Gast-Kommentar

408'000 Chefs und der Balanceakt auf den Zehenspitzen

408'000 Chefs und der Balanceakt auf den Zehenspitzen
Paul Beerli, Verwaltungsrat, Beerligroup AG, Niederteufen
Lesezeit: 2 Minuten

Sie fragen sich vielleicht, was diese Zahl mit Ihren Füssen zu tun hat? Das Bundesamt für Statistik zählt rund 408'000 Vorgesetzte in der Schweiz (Stand 2023). Doch wie viele von ihnen verfügen über echte Führungsqualitäten? Was schätzen Sie: 10 %, 20 %, 30 % oder mehr? Nach meinen Erfahrungen aus dem 1:1-Coaching mit Führungskräften besitzen nur etwa 10–20 % der Vorgesetzten eine natürliche Persönlichkeitsstruktur, die echte Führungsqualitäten ausmacht – wie Intelligenz, emotionale Kompetenz, Kommunikationsstärke und die nötige Durchsetzungs- und Widerstandskraft.

Text: Paul Beerli

Viele Führungskräfte sind in ihre Rolle nicht hineingewachsen, sondern hineingeschlittert. Oftmals, weil sie fachlich gut sind oder als «Anerkennung» (nennen Sie es auch «Wertschätzung») befördert werden. Das Resultat? Eine grosse Anzahl an Kadermitarbeitenden scheitert grandios. Warum? Der neue Titel auf der Visitenkarte, der Parkplatz vor der Firma, die umfangreicheren Kompetenzen in Bezug auf Personal und Budget und das höhere Gehalt sind erst mal verlockend. Doch was Führung im Tagesgeschäft tatsächlich bedeutet, ist den wenigsten bewusst.

In täglichen Führungssituationen ist es unvermeidlich, dass es zu Auseinandersetzungen, Hindernissen, Pech, Herausforderungen, Widerständen, Enttäuschungen und Misstrauen kommt. Daher ist es wichtig, Gefühle und Emotionen in Führungssituationen zu beachten und sorgfältig zu verarbeiten, um erfolgreich zu führen.

In vielen Unternehmen schlüpfen Chefs in eine Rolle, die ihnen nicht wirklich passt. Und je weniger die Rolle zu ihnen passt, desto mehr müssen sie sich – im übertragenen Sinne – auf die Zehenspitzen stellen, um den Anforderungen gerecht zu werden.
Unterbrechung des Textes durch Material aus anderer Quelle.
Lemma runSteps_nullish ex clock ss :
  forall w,
    calls w = length (sent w) ->
    ~ rejectedNullish ex w ->
    calls (snd (runSteps ex clock w ss)) = length (sent (snd (runSteps ex clock w ss)))
    /\ (fst (runSteps ex clock w ss) = None
        <-> rejectedNullish ex (snd (runSteps ex clock w ss))).
Proof.
  induction ss as [|s ss IH]; intros w Hinv Hclean.
  - simpl. split; [exact Hinv|]. split; [discriminate|]. intros H. contradiction.
  - rewrite runSteps_cons.
    destruct (runStep_nullish ex clock w s Hinv Hclean) as [Hinv' Hiff].
    destruct (fst (runStep ex clock w s)) as [r stop|].
    + assert (Hclean' : ~ rejectedNullish ex (snd (runStep ex clock w s))).
      { intros H. apply Hiff in H. discriminate. }
      destruct stop.
      * simpl. split; [exact Hinv'|]. split; [discriminate|]. intros H. contradiction.
      * destruct (IH _ Hinv' Hclean') as [Hinv'' Hiff'']. simpl.
        split; [exact Hinv''|]. rewrite <- Hiff''.
        destruct (fst (runSteps ex clock (snd (runStep ex clock w s)) ss));
          simpl; split; congruence.
    + simpl. split; [exact Hinv'|]. split; [intros _; apply Hiff; reflexivity|reflexivity].
Qed.

Lemma startWorld_clean ex :
  calls startWorld = length (sent startWorld) /\ ~ rejectedNullish ex startWorld.
Proof.
  split; [reflexivity|]. intros (n & sid & c & H & _).
  destruct n; discriminate.
Qed.

(** C5. A run of [executeWorkflow] (executor set, workflow found and
    enabled) raises exactly when one of the calls it makes to the executor
    is rejected with undefined or null: the error of the [catch] clause
    leaves the method, nothing is returned and the engine is unchanged, so
    [runCount] is not incremented and [lastRun] is not set. In every other
    run a result is returned whose steps are those the loop recorded and
    whose status is 'completed' if every recorded step is success or
    skipped, otherwise 'failed' if every recorded step failed, otherwise
    'partial'; the workflow's [runCount] has grown by one and [lastRun] is
    set, the other workflows being untouched, whether or not an abort cut
    the run short of the workflow's steps. *)
Theorem executeWorkflow_status_and_stats (e : Engine) (ex : Executor)
    (clock : Clock) (idOrName : string) (i : nat) (wf : Workflow) :
  executor e = Some ex ->
  resolve e idOrName = Some (i, wf) ->
  enabled wf = true ->
  let out := executeWorkflow e clock idOrName in
  (fst (fst out) = Threw <-> rejectedNullish ex (snd out))
  /\ (fst (fst out) = Threw -> snd (fst out) = e)
  /\ (~ rejectedNullish ex (snd out) ->
      exists res e' k t,
        fst out = (Returned (Some res), e')
        /\ fst (runSteps ex clock startWorld (steps wf)) = Some (res_steps res)
        /\ (length (res_steps res) <= length (steps wf))%nat
        /\ ((forall r, In r (res_steps res) ->
               rec_status r = success \/ rec_status r = skipped) ->
            res_status res = completed)
        /\ ((exists r, In r (res_steps res) /\ rec_status r = failed) ->
            (forall r, In r (res_steps res) -> rec_status r = failed) ->
            res_status res = run_failed)
        /\ ((exists r, In r (res_steps res) /\ rec_status r = failed) ->
            (exists r, In r (res_steps res) /\ rec_status r <> failed) ->
            res_status res = partial)
        /\ nth_error (workflows e) i = Some (k, wf)
        /\ nth_error (workflows e') i = Some (k, afterRun wf t)
        /\ runCount (afterRun wf t) = runCount wf + 1
        /\ lastRun (afterRun wf t) = Some t
        /\ (forall j, j <> i -> nth_error (workflows e') j = nth_error (workflows e) j)).
Proof.
  intros Hex Hres Hen out.
  pose proof (executeWorkflow_runs e ex clock idOrName i wf Hex Hres Hen) as Hrun.
  cbv zeta in Hrun. fold out in Hrun.
  destruct (startWorld_clean ex) as [Hinv Hclean].
  destruct (runSteps_nullish ex clock (steps wf) startWorld Hinv Hclean) as [_ Hiff].
  destruct (resolve_nth _ _ _ _ Hres) as [k Hk].
  destruct (fst (runSteps ex clock startWorld (steps wf))) as [rs|] eqn:Hrs.
  - assert (Hsame : rejectedNullish ex (snd out)
                    <-> rejectedNullish ex (snd (runSteps ex clock startWorld (steps wf)))).
    { apply rejectedNullish_sent. rewrite Hrun. reflexivity. }
    split; [|split].
    + rewrite Hsame, <- Hiff, Hrun. simpl. split; discriminate.
    + rewrite Hrun. discriminate.
    + intros _.
      destruct (overallStatus_cases rs) as (S1 & S2 & S3).
      do 2 eexists. exists k. eexists.
      split; [rewrite Hrun; reflexivity|]. simpl.
      split; [reflexivity|].
      split; [apply (runSteps_length ex clock (steps wf) startWorld rs Hrs)|].
      split; [exact S1|]. split; [exact S2|]. split; [exact S3|].
      split; [exact Hk|].
      split; [apply (mapUpdateAt_nth _ _ _ _ _ Hk)|].
      split; [reflexivity|]. split; [reflexivity|].
      intros j Hj. apply mapUpdateAt_other. congruence.
  - assert (Hnull : rejectedNullish ex (snd out)).
    { rewrite Hrun. simpl. apply Hiff. reflexivity. }
    split; [|split].
    + split; [intros _; exact Hnull|intros _; rewrite Hrun; reflexivity].
    + intros _. rewrite Hrun. reflexivity.
    + intros Hn. contradiction.
Qed.

(** The failing input: a workflow of two steps with an executor whose
    promise rejects with undefined. One call is made, nothing is returned
    and the engine, with the workflow's [runCount] of 4, is as before. *)
Lemma executeWorkflow_status_and_stats_witness :
  fst (fst (executeWorkflow (rejectingEngine ThrownNullish (Some skip))
              sampleClock "wf_sample")) = Threw
  /\ snd (fst (executeWorkflow (rejectingEngine ThrownNullish (Some skip))
                 sampleClock "wf_sample"))
     = rejectingEngine ThrownNullish (Some skip)
  /\ calls (snd (executeWorkflow (rejectingEngine ThrownNullish (Some skip))
                   sampleClock "wf_sample")) = 1%nat
  /\ option_map runCount
       (mapGet (workflows (rejectingEngine ThrownNullish (Some skip))) "wf_sample")
     = Some 4.
Proof.
  set (e := rejectingEngine ThrownNullish (Some skip)).
  destruct (executeWorkflow_status_and_stats e (rejectingExecutor ThrownNullish)
              sampleClock "wf_sample" O (onceWorkflow (Some skip)))
    as (H1 & H2 & _); try reflexivity.
  assert (Ht : fst (fst (executeWorkflow e sampleClock "wf_sample")) = Threw).
  { apply H1. exists O, "s1", (stepCommand (onceStep "s1" (Some skip))).
    split; [vm_compute; reflexivity|reflexivity]. }
  split; [exact Ht|]. split; [exact (H2 Ht)|]. split; [vm_compute; reflexivity|reflexivity].
Defined.

(** The same run with a promise that rejects with an [Error] is a failed
    run that returns: both steps are recorded as failed with the error's
    message, one call each, and [runCount] becomes 5. *)
Example executeWorkflow_rejection_with_error :
  let e := rejectingEngine (ThrownValue (VString "timeout")) (Some skip) in
  exists res e',
    fst (executeWorkflow e sampleClock "wf_sample") = (Returned (Some res), e')
    /\ map rec_status (res_steps res) = [failed; failed]
    /\ map result (res_steps res) = [VString "timeout"; VString "timeout"]
    /\ res_status res = run_failed
    /\ map fst (sent (snd (executeWorkflow e sampleClock "wf_sample")))
       = ["s1"; "s2"]
    /\ option_map runCount (mapGet (workflows e') "wf_sample") = Some 5.
Proof. intros e. do 2 eexists. vm_compute. repeat split. Qed.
Auf Dauer steht aber keiner gerne ständig auf den Zehenspitzen: Das ist anstrengend, schmerzhaft und wirkt oft verkrampft und unnatürlich.

Weshalb sind so viele Angestellte unzufrieden mit ihren Chefs? Wenn in einer hypothetischen Mitarbeiterumfrage die Frage gestellt würde: «Was halten Sie von Ihrem Vorgesetzten?» und nur zwei Antwortmöglichkeiten zur Verfügung stünden, nämlich «Sympathieträger» oder «Idiot», wie würde die Verteilung der Antworten ausfallen?

Das Geheimnis guter Führung

Also, was macht eine gute Führung aus? Der erste Schritt ist eine gemeinsame Wellenlänge. Achten Sie als Chef und Mitarbeiter darauf, dass Sie emotional zueinander passen – gleicher Humor, ähnliches Arbeitstempo, ähnliche Ambitionen, gleiche gesellschaftliche Ansichten, ähnlicher Geschmack. Das ist die halbe Miete! Die Führung mit Zahlen und Tools muss grossenteils ersetzt werden durch eine Führung mit den Menschen, denn die Resultate aus Führungstools sind nur nachgelagerte Ergebnisse aus der Führungsbeziehung zweier Menschen.

Deshalb: Eine der wichtigsten Eigenschaften eines guten Chefs ist, intuitiv zu spüren, ob seine Führung wirkt. Dies sieht man an der Aufmerksamkeit und an den leuchtenden Augen der Mitarbeitenden – und, genauso wichtig, an den leuchtenden Augen des Chefs! Diese Resonanz schafft ein Umfeld, in dem Führung gedeiht. Fehlen diese Zeichen, entstehen kleine Risse, die in einem Hauch von Chaos münden können. Also, Chefs und Mitarbeitende, seien Sie auf derselben Wellenlänge. Das leuchtet ein – und im Idealfall die Augen dazu auch.